### DATA TO USE
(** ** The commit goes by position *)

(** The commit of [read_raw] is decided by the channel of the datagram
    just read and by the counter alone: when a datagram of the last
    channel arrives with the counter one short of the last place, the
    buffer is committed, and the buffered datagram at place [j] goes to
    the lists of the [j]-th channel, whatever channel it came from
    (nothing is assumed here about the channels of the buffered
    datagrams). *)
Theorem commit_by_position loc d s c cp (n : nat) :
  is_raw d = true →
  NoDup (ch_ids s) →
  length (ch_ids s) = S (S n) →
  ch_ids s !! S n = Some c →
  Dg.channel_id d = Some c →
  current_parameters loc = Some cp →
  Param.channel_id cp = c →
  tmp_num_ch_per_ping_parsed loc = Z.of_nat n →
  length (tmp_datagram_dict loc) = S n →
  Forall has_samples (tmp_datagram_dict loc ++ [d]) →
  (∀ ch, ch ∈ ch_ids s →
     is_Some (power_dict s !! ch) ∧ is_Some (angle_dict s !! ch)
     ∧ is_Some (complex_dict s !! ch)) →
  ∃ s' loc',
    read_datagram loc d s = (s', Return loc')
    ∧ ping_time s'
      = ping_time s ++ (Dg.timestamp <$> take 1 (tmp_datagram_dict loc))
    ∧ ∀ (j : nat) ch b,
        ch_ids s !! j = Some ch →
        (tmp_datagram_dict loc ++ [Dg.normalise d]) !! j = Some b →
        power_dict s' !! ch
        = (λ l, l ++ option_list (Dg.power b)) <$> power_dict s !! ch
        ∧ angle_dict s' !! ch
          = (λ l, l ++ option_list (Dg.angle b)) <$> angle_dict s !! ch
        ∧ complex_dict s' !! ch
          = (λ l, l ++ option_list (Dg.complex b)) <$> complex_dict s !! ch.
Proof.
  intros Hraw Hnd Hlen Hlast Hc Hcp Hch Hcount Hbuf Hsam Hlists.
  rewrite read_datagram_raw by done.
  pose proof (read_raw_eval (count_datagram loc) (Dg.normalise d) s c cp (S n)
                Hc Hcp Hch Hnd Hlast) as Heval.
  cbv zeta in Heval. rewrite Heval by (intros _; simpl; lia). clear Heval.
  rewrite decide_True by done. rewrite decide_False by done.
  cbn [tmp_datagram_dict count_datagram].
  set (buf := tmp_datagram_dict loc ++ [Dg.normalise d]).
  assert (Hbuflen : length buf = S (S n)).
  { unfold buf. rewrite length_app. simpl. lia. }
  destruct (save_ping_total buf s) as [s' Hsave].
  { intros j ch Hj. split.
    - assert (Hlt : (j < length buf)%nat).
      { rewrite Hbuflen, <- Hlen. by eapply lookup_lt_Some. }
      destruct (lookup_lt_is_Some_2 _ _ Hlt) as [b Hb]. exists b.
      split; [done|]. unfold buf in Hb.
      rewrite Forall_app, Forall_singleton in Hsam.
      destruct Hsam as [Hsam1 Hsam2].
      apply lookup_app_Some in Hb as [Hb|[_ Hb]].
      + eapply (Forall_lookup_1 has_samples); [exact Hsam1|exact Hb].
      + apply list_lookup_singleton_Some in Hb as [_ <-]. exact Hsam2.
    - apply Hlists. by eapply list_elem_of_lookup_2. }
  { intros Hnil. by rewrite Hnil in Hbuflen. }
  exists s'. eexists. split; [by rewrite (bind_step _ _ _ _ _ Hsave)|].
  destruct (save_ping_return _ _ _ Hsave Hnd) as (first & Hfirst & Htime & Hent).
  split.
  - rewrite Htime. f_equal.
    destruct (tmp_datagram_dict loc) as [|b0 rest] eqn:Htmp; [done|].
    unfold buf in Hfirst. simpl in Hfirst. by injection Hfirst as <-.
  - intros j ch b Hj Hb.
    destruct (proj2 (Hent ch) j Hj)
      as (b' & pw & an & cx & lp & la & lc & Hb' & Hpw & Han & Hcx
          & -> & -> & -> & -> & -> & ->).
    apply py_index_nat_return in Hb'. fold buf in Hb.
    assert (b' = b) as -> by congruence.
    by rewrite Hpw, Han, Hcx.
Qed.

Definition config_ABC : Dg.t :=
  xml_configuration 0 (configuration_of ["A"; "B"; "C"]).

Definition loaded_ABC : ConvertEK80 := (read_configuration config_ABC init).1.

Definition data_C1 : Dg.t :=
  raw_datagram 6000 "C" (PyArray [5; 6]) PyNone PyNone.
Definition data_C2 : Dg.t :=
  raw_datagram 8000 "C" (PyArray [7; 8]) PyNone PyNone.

### EXERCISE
Above are the entries; count how many of their lines contain the word "Hbuflen" and give only that number.

### RESULT OF THIS TASK
3